(* ===== verification/ConstraintSchema.v ===== *)
(** * The schema constraints, stored: [src/core/constraint.rs] and [src/db/schema_constraint.rs]

    The string-keyed form of the schema constraints, in which they are listed, backed up
    and written to a sidecar file; their enabling and dropping. *)

From S2P Require Import Prelude.
From S2P Require Import SliceOps.
From S2P Require Import Bytes.
From S2P Require Import Errors.
From S2P Require Import Ids.
From S2P Require Import Interning.
From S2P Require Import Property.
From S2P Require Import PropMap.
From S2P Require Import Namespaces.
From S2P Require Import CurrentIndex.
From S2P Require Import CurrentStore.
From S2P Require Import HistoryFacts.
From S2P Require Import Constraint.

Module Schema.
Import Constr Graph.

Record PropertyConstraintDescriptor := mkPropertyDescriptor {
  d_property : bytes;
  d_declared_type : option DeclaredType;
  d_required : bool;
  d_nullable : bool }.
Record SchemaConstraintDescriptor := mkDescriptor {
  d_entity_kind : string;
  d_label : bytes;
  d_properties : list PropertyConstraintDescriptor }.

(** [str::cmp] *)
Fixpoint bytes_leb (a b : bytes) : bool :=
  match a, b with
  | [], _ => true
  | _ :: _, [] => false
  | x :: a, y :: b => if Z.eqb (byte.unsigned x) (byte.unsigned y) then bytes_leb a b else Z.ltb (byte.unsigned x) (byte.unsigned y)
  end.
Definition descriptor_leb (a b : SchemaConstraintDescriptor) : bool :=
  if String.eqb (d_entity_kind a) (d_entity_kind b) then bytes_leb (d_label a) (d_label b) else String.leb (d_entity_kind a) (d_entity_kind b).

Section Stored.
Context {St : Type} `{Interner St}.

Definition export_property (it : St) (c : PropertyConstraint) : option PropertyConstraintDescriptor :=
  p ← i_resolve it (property c); Some (mkPropertyDescriptor p (declared_type c) (required c) (nullable c)).
Definition export_entry (it : St) (e : EntityKind * Z * list PropertyConstraint) : option SchemaConstraintDescriptor :=
  label ← i_resolve it e.1.2; Some (mkDescriptor (as_str e.1.1) label (omap (export_property it) e.2)).
Definition export_schema_constraints (it : St) (reg : ConstraintRegistry) : list SchemaConstraintDescriptor :=
  Sort.sort_by descriptor_leb (omap (export_entry it) (map_to_list (schema_constraints reg))).

(** The declared pairs by name, in order. *)
Definition pair_leb (a b : bytes * bytes) : bool := if bool_decide (a.1 = b.1) then bytes_leb a.2 b.2 else bytes_leb a.1 b.1.
Definition export_unique_constraints (it : St) (reg : ConstraintRegistry) : list (bytes * bytes) := Sort.sort_by pair_leb (list_unique it reg).

(** What cannot be interned is left out. *)
Fixpoint import_properties (it : St) (ps : list PropertyConstraintDescriptor) : St * list PropertyConstraint :=
  match ps with
  | [] => (it, [])
  | p :: ps =>
      match i_intern it (d_property p) with
      | (it, Ok prop_id) =>
          let '(it, cs) := import_properties it ps in (it, mkConstraint prop_id (d_declared_type p) (d_required p) (d_nullable p) :: cs)
      | (it, _) => import_properties it ps
      end
  end.
Fixpoint import_descriptors (it : St) (ds : list SchemaConstraintDescriptor) (reg : ConstraintRegistry) : St * ConstraintRegistry :=
  match ds with
  | [] => (it, reg)
  | d :: ds =>
      let kind := if String.eqb (d_entity_kind d) "edge" then KEdge else KNode in
      match i_intern it (d_label d) with
      | (it, Ok label_id) =>
          let '(it, cs) := import_properties it (d_properties d) in
          import_descriptors it ds (declare_schema_constraints kind label_id cs reg)
      | (it, _) => import_descriptors it ds reg
      end
  end.
Definition import_schema_constraints (it : St) (ds : list SchemaConstraintDescriptor) (reg : ConstraintRegistry) : St * ConstraintRegistry :=
  import_descriptors it ds (set_schema ∅ reg).

(** [load_sidecar]; [loaded]: what decoding the file gives, with the format version.  A
    file that is missing, undecodable or of another version leaves the registry alone. *)
Definition SIDECAR_VERSION : Z := 1.
Definition load_sidecar (it : St) (loaded : option (Z * list SchemaConstraintDescriptor)) (reg : ConstraintRegistry) : St * ConstraintRegistry :=
  match loaded with
  | Some (version, constraints) =>
      if negb (version =? SIDECAR_VERSION) then (it, reg) else import_schema_constraints it constraints reg
  | None => (it, reg)
  end.

(** ** Enabling and dropping *)
Record PropertySpec := mkSpec { s_property : bytes; s_declared_type : option DeclaredType; s_required : bool; s_nullable : option bool }.
(** The counts of [ConformanceReport]. *)
Record ConformanceReport := mkReport { total_checked : Z; total_non_conforming : Z }.
Definition reports_conforms (r : ConformanceReport) : bool := total_non_conforming r =? 0.

Definition record_entity (it : St) (cs : list PropertyConstraint) (r : ConformanceReport) (p : PropMap.PropertyMap) : ConformanceReport :=
  mkReport (total_checked r + 1) (match evaluate_conformance it cs p with [] => total_non_conforming r | _ => total_non_conforming r + 1 end).
Definition scan_conformance (it : St) (c : CurStore.CurrentStorage) (k : EntityKind) (label : bytes) (label_id : Z) (cs : list PropertyConstraint) : ConformanceReport :=
  foldl (record_entity it cs) (mkReport 0 0)
    (match k with
     | KNode => n_properties <$> CurStore.get_nodes_by_label it label c
     | KEdge => e_properties <$> filter (fun e => e_label e = label_id) (snd <$> map_to_list (CurIdx.edges (CurStore.indexes c)))
     end).

Fixpoint intern_specs (it : St) (specs : list PropertySpec) (default_nullable : bool) :
    St * res Error (list PropertyConstraint * list PropertyConstraintDescriptor) :=
  match specs with
  | [] => (it, Ok ([], []))
  | s :: specs =>
      match i_intern it (s_property s) with
      | (it, Ok prop_id) =>
          let nullable := default default_nullable (s_nullable s) in
          match intern_specs it specs default_nullable with
          | (it, Ok (cs, ds)) =>
              (it, Ok (mkConstraint prop_id (s_declared_type s) (s_required s) nullable :: cs,
                       mkPropertyDescriptor (s_property s) (s_declared_type s) (s_required s) nullable :: ds))
          | (it, Err e) => (it, Err e)
          | (it, Panic) => (it, Panic)
          end
      | (it, Err e) => (it, Err e)
      | (it, Panic) => (it, Panic)
      end
  end.
Definition same_target (label : bytes) (k : EntityKind) (d : SchemaConstraintDescriptor) : bool :=
  bool_decide (d_label d = label) && String.eqb (d_entity_kind d) (as_str k).

(** [saved]: what writing the sidecar answers. *)
Variable saved : list SchemaConstraintDescriptor -> res Error unit.
Abbreviation State := (St * ConstraintRegistry)%type.
Definition enable_schema_constraints (c : CurStore.CurrentStorage) (k : EntityKind) (label : bytes) (specs : list PropertySpec)
    (default_nullable dry_run : bool) : SM State Error ConformanceReport := fun '(it, reg) =>
  match i_intern it label with
  | (it, Ok label_id) =>
      match intern_specs it specs default_nullable with
      | (it, Ok (constraints, descriptors)) =>
          let report := scan_conformance it c k label label_id constraints in
          if dry_run then ((it, reg), Ok report)
          else if negb (reports_conforms report) then ((it, reg), Err (EConstraint (NonConformingOnEnable (as_str k) label (total_non_conforming report))))
          else
            let target := List.filter (fun d => negb (same_target label k d)) (export_schema_constraints it reg) ++ [mkDescriptor (as_str k) label descriptors] in
            match saved target with
            | Ok _ => ((it, declare_schema_constraints k label_id constraints reg), Ok report)
            | Err e => ((it, reg), Err e)
            | Panic => ((it, reg), Panic)
            end
      | (it, Err e) => ((it, reg), Err e)
      | (it, Panic) => ((it, reg), Panic)
      end
  | (it, Err e) => ((it, reg), Err e)
  | (it, Panic) => ((it, reg), Panic)
  end.
Definition drop_schema_constraint (it : St) (k : EntityKind) (label : bytes) : SM ConstraintRegistry Error bool := fun reg =>
  match i_get_id it label with
  | None => (reg, Ok false)
  | Some label_id =>
      match schema_constraints_for k label_id reg with
      | None => (reg, Ok false)
      | Some _ =>
          match saved (List.filter (fun d => negb (same_target label k d)) (export_schema_constraints it reg)) with
          | Ok _ => let '(reg, b) := drop_schema_constraints k label_id reg in (reg, Ok b)
          | Err e => (reg, Err e)
          | Panic => (reg, Panic)
          end
      end
  end.
End Stored.
End Schema.

(** ** What is stored is what is loaded *)
Section RoundTrip.
Import Constr Schema.
Context {St : Type} `{Interner St}.
Implicit Types reg : ConstraintRegistry.

(** Every name of the schema resolves, as every id that was interned does. *)
Definition named (it : St) reg : Prop := forall k label cs, schema_constraints reg !! (k, label) = Some cs ->
  is_Some (i_resolve it label) /\ Forall (fun c => is_Some (i_resolve it (property c))) cs.

Lemma import_exported_properties it cs : i_wf it -> Forall (fun c => is_Some (i_resolve it (property c))) cs ->
  import_properties it (omap (export_property it) cs) = (it, cs).
Proof.
  intros Wf. induction 1 as [|c cs [p Hp] _ IH]; [done|].
  assert (Ec : export_property it c = Some (mkPropertyDescriptor p (declared_type c) (required c) (nullable c))) by (unfold export_property; by rewrite Hp).
  change (omap (export_property it) (c :: cs)) with (match export_property it c with Some d => d :: omap (export_property it) cs | None => omap (export_property it) cs end).
  rewrite Ec. cbn [import_properties d_property]. rewrite (i_intern_known _ _ _ Wf Hp), IH. by destruct c.
Qed.
Lemma import_exported it (es : list (EntityKind * Z * list PropertyConstraint)) : i_wf it ->
  forall ds reg, ds ≡ₚ omap (export_entry it) es -> NoDup es.*1 ->
  (forall e, e ∈ es -> is_Some (i_resolve it e.1.2) /\ Forall (fun c => is_Some (i_resolve it (property c))) e.2) ->
  import_descriptors it ds reg = (it, set_schema (list_to_map es ∪ schema_constraints reg) reg).
Proof.
  intros Wf ds. revert es. induction ds as [|d ds IH]; intros es reg Hp Hnd Hres.
  - assert (es = []) as ->.
    { destruct es as [|e es]; [done|]. exfalso. destruct (Hres e) as [[l Hl] _]; [by left|].
      apply Permutation_nil_l in Hp || apply Permutation_nil in Hp. simpl in Hp. unfold export_entry in Hp at 1. by rewrite Hl in Hp. }
    simpl. rewrite (left_id_L ∅ (∪)). by destruct reg.
  - assert (Hd : d ∈ omap (export_entry it) es) by (rewrite <- Hp; by left).
    apply list_elem_of_omap in Hd as ([[k l] cs] & Hin & Hd).
    destruct (Hres _ Hin) as [[nm Hl] Hcs]. unfold export_entry in Hd. cbn [fst snd] in *. rewrite Hl in Hd. simpl in Hd. injection Hd as <-.
    apply list_elem_of_split in Hin as (es1 & es2 & ->).
    cbn [import_descriptors d_label d_entity_kind d_properties]. rewrite (i_intern_known _ _ _ Wf Hl), (import_exported_properties _ _ Wf Hcs).
    assert ((if String.eqb (as_str k) "edge" then KEdge else KNode) = k) as -> by by destruct k.
    rewrite (IH (es1 ++ es2)).
    + unfold declare_schema_constraints, set_schema. cbn [declarations reservation_index schema_constraints]. f_equal. f_equal.
      rewrite fmap_app in Hnd. apply NoDup_app in Hnd as (N1 & Hdis & N2). apply NoDup_cons in N2 as [Hni N2].
      rewrite !list_to_map_app. cbn [list_to_map foldr]. simpl list_to_map.
      rewrite <- !(assoc_L (∪)). f_equal. rewrite <- insert_union_l, <- insert_union_r; [done|].
      apply not_elem_of_list_to_map_1. done.
    + rewrite omap_app in Hp |- *. simpl in Hp. unfold export_entry in Hp at 2. cbn [fst snd] in Hp. rewrite Hl in Hp. simpl in Hp.
      rewrite <- Permutation_middle in Hp. by apply Permutation_cons_inv in Hp.
    + rewrite fmap_app in Hnd |- *. simpl in Hnd. apply NoDup_app in Hnd as (N1 & Hdis & [Hni N2]%NoDup_cons).
      apply NoDup_app. split; [done|]. split; [|done]. intros x Hx Hx2. apply (Hdis x Hx). by right.
    + intros e He. apply Hres. apply elem_of_app in He as [?|?]; apply elem_of_app; [by left|right; by right].
Qed.

(** Listing the schema constraints and loading the list back, in whatever order it is
    sorted and whatever the registry had before, gives the same constraints and interns
    nothing new. *)
Theorem schema_reload it reg reg0 : i_wf it -> named it reg ->
  load_sidecar it (Some (SIDECAR_VERSION, export_schema_constraints it reg)) reg0 = (it, set_schema (schema_constraints reg) reg0).
Proof.
  intros Wf Hn. unfold load_sidecar. cbn [negb Z.eqb SIDECAR_VERSION Pos.eqb]. unfold import_schema_constraints.
  rewrite (import_exported it (map_to_list (schema_constraints reg)) Wf).
  - rewrite list_to_map_to_list. cbn [schema_constraints set_schema]. by rewrite (right_id_L ∅ (∪)).
  - apply sort_by_perm.
  - apply NoDup_fst_map_to_list.
  - intros [[k l] cs] He%elem_of_map_to_list. by apply (Hn k).
Qed.
End RoundTrip.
++++
**Problem description**: Reproduce verbatim only this range: the first line of the material through the line that contains "The string-keyed form", inclusive.

**Exercise output**:
(* ===== verification/ConstraintSchema.v ===== *)
(** * The schema constraints, stored: [src/core/constraint.rs] and [src/db/schema_constraint.rs]

    The string-keyed form of the schema constraints, in which they are listed, backed up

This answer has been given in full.